INPUT -

(* ===== verification/Interleave.v ===== *)
(** * Interleave: the order of two users' requests

    The site serves one request at a time and relies on the database's
    transactions for the rest (no locking in [views.py]).  Two requests
    of different kinds can arrive in either order: a follow or unfollow
    request ([profile_follow], [profile_unfollow]) and a new post
    ([post_create]).  Each view writes only its own tables and reads
    only tables the other does not write, so the database ends the same
    whichever the server handles first.  The proof goes through frame
    lemmas: what each view writes ([with_post_part], [with_follow_part])
    and what its outcome depends on. *)

From stdpp Require Import base list strings.
From Stdlib Require Import Lia.
From S2P Require Import Prelude Models Paginator Forms Views.

Open Scope yatube_scope.

Module Interleave.
Import Models Paginator Forms Views.

(** ** The parts of the state each view writes *)

(** [Post.objects.create]: the posts, the clock of [auto_now_add] and
    the post sequence. *)
Definition post_part (db : DB) : list Post * nat * nat := (posts db, clock db, next_post db).

Definition with_post_part (db : DB) (pp : list Post * nat * nat) : DB :=
  mkDB (users db) (groups db) pp.1.1 (comments db) (follows db) pp.1.2
       (next_user db) (next_group db) pp.2 (next_comment db) (next_follow db).

(** [Follow.objects.get_or_create] and [.filter(...).delete()]: the
    follows and their sequence. *)
Definition follow_part (db : DB) : list Follow * nat := (follows db, next_follow db).

Definition with_follow_part (db : DB) (fp : list Follow * nat) : DB :=
  mkDB (users db) (groups db) (posts db) (comments db) fp.1
       (clock db) (next_user db) (next_group db) (next_post db) (next_comment db) fp.2.

Lemma with_parts_commute db pp fp :
  with_post_part (with_follow_part db fp) pp = with_follow_part (with_post_part db pp) fp.
Proof. done. Qed.

(** ** What the forms read *)

(** Django's post form reads the groups table only. *)
Lemma clean_group_groups db1 db2 v :
  groups db1 = groups db2 → clean_group db1 v = clean_group db2 v.
Proof.
  intros Hg. unfold clean_group. destruct v as [s|]; [|done].
  case_bool_decide; [done|]. destruct (py_int s) as [n|]; [|done].
  do 2 case_decide; unfold group_exists in *; rewrite ?Hg in *; naive_solver.
Qed.

Lemma django_clean_post_groups db1 db2 d :
  groups db1 = groups db2 → django_clean_post db1 d = django_clean_post db2 d.
Proof. intros Hg. unfold django_clean_post. by rewrite (clean_group_groups db1 db2). Qed.

Lemma request_user_users db1 db2 req :
  users db1 = users db2 → request_user db1 req = request_user db2 req.
Proof. intros Hu. unfold request_user. by rewrite Hu. Qed.

(** ** [post_create] *)

Lemma post_create_frame db req :
  (post_create db req).1 = with_post_part db (post_part (post_create db req).1).
Proof.
  unfold post_create, login_required.
  destruct (request_user db req) as [u|]; [|by destruct db]. simpl.
  destruct (req_data req) as [d|]; [|by destruct db]. simpl.
  destruct (django_clean_post db d) as [c|]; [|by destruct db]. simpl.
  unfold or_500, create_post. case_decide; [done|by destruct db].
Qed.

Lemma post_create_reads db1 db2 req :
  users db1 = users db2 → groups db1 = groups db2 → post_part db1 = post_part db2 →
  post_part (post_create db1 req).1 = post_part (post_create db2 req).1.
Proof.
  intros Hu Hg Hp. unfold post_part in Hp. simplify_eq.
  unfold post_create, login_required. rewrite (request_user_users db1 db2) by done.
  destruct (request_user db2 req) as [u|]; [|simpl; unfold post_part; congruence]. simpl.
  destruct (req_data req) as [d|]; [|simpl; unfold post_part; congruence]. simpl.
  rewrite (django_clean_post_groups db1 db2) by done.
  destruct (django_clean_post db2 d) as [c|]; [|simpl; unfold post_part; congruence]. simpl.
  unfold or_500, create_post. do 2 case_decide;
    unfold user_exists, group_ref_ok, group_exists in *; rewrite ?Hu, ?Hg in *;
    unfold post_part; simpl; first [congruence | tauto].
Qed.

(** ** The follow pages *)

Lemma follow_get_or_create_frame db u a db' f c :
  follow_get_or_create db u a = inl (db', f, c) → db' = with_follow_part db (follow_part db').
Proof.
  unfold follow_get_or_create, create_follow.
  repeat case_match; intros; simplify_eq/=; [|done..].
  match goal with d : DB |- _ => by destruct d end.
Qed.

(** What [get_or_create] leaves of the follows, read from the users and
    the follows only. *)
Definition goc_outcome (r : (DB * Follow * bool) + OrmError) : (list Follow * nat * Follow * bool) + OrmError :=
  match r with inl (d, f, c) => inl (follow_part d, f, c) | inr e => inr e end.

Lemma follow_get_or_create_reads db1 db2 u a :
  users db1 = users db2 → follow_part db1 = follow_part db2 →
  goc_outcome (follow_get_or_create db1 u a) = goc_outcome (follow_get_or_create db2 u a).
Proof.
  intros Hu Hf. unfold follow_part in Hf. simplify_eq.
  unfold follow_get_or_create, qs_get. rewrite H.
  destruct (filter _ (follows db2)) as [|f [|]]; [|simpl; unfold follow_part; congruence|done].
  unfold create_follow. do 2 case_decide; unfold user_exists in *; rewrite ?Hu, ?H in *;
    simpl; unfold follow_part; simpl; first [congruence | tauto].
Qed.

Section follow_views.
Context `{FormBackend}.

Lemma follow_views_frame name db req :
  (profile_follow name db req).1 = with_follow_part db (follow_part (profile_follow name db req).1) ∧
  (profile_unfollow name db req).1 = with_follow_part db (follow_part (profile_unfollow name db req).1).
Proof.
  unfold profile_follow, profile_unfollow, login_required.
  destruct (request_user db req) as [u|]; [|by destruct db]. simpl.
  unfold or_404. destruct (get_user_by_name db name) as [a|[]]; simpl; try by destruct db.
  split; [|by destruct db]. case_decide; [|by destruct db].
  unfold or_500. destruct (follow_get_or_create _ _ _) as [[[db' f] c]|] eqn:E; [|by destruct db].
  by apply follow_get_or_create_frame in E.
Qed.

Lemma follow_views_reads name db1 db2 req :
  users db1 = users db2 → follow_part db1 = follow_part db2 →
  follow_part (profile_follow name db1 req).1 = follow_part (profile_follow name db2 req).1 ∧
  follow_part (profile_unfollow name db1 req).1 = follow_part (profile_unfollow name db2 req).1.
Proof.
  intros Hu Hf. unfold profile_follow, profile_unfollow, login_required.
  rewrite (request_user_users db1 db2) by done. destruct (request_user db2 req) as [u|]; [|done]. simpl.
  unfold or_404, get_user_by_name. rewrite Hu.
  destruct (qs_get _ (users db2)) as [a|[]]; simpl; try done.
  split; [|unfold follow_part in *; simpl; congruence].
  case_decide; [|done]. unfold or_500.
  pose proof (follow_get_or_create_reads db1 db2 (user_id u) (user_id a) Hu Hf) as Hr.
  destruct (follow_get_or_create db1 _ _) as [[[d1 f1] c1]|e1],
           (follow_get_or_create db2 _ _) as [[[d2 f2] c2]|e2]; simplify_eq/=;
    unfold follow_part; congruence.
Qed.
End follow_views.

(** ** Commutation *)

(** A view that writes only the follow part and reads only the users and
    the follow part commutes with [post_create]. *)
Lemma commutes_with_post_create (v : View) db rq_v rq_c :
  (∀ db req, (v db req).1 = with_follow_part db (follow_part (v db req).1)) →
  (∀ db1 db2 req, users db1 = users db2 → follow_part db1 = follow_part db2 →
     follow_part (v db1 req).1 = follow_part (v db2 req).1) →
  (post_create (v db rq_v).1 rq_c).1 = (v (post_create db rq_c).1 rq_v).1.
Proof.
  intros Hframe Hreads.
  set (F := follow_part (v db rq_v).1). set (P := post_part (post_create db rq_c).1).
  assert (HD1 : (v db rq_v).1 = with_follow_part db F) by apply Hframe.
  assert (HD2 : (post_create db rq_c).1 = with_post_part db P) by apply post_create_frame.
  rewrite post_create_frame, (Hframe (post_create db rq_c).1).
  rewrite (post_create_reads _ db) by (rewrite HD1; by destruct db).
  rewrite (Hreads _ db) by (rewrite HD2; by destruct db).
  fold P F. rewrite HD1, HD2. apply with_parts_commute.
Qed.

(** C37: A follow or unfollow request and a new post, sent by any users
    in any state, can be served in either order: the database ends the
    same. *)
Theorem follow_post_commute name db rq_f rq_c :
  (post_create (profile_follow name db rq_f).1 rq_c).1 = (profile_follow name (post_create db rq_c).1 rq_f).1 ∧
  (post_create (profile_unfollow name db rq_f).1 rq_c).1 = (profile_unfollow name (post_create db rq_c).1 rq_f).1.
Proof.
  split; apply commutes_with_post_create; intros; try apply follow_views_frame; by apply follow_views_reads.
Qed.

End Interleave.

WHAT IS BEING ASKED -
Reproduce, exactly as they stand in the data above, the lines from the one that holds "intros Hu Hg" to the one that holds "destruct (req_data req) as [d|]; [|simpl;", inclusive.

THE COMPLETED TASK -
  intros Hu Hg Hp. unfold post_part in Hp. simplify_eq.
  unfold post_create, login_required. rewrite (request_user_users db1 db2) by done.
  destruct (request_user db2 req) as [u|]; [|simpl; unfold post_part; congruence]. simpl.
  destruct (req_data req) as [d|]; [|simpl; unfold post_part; congruence]. simpl.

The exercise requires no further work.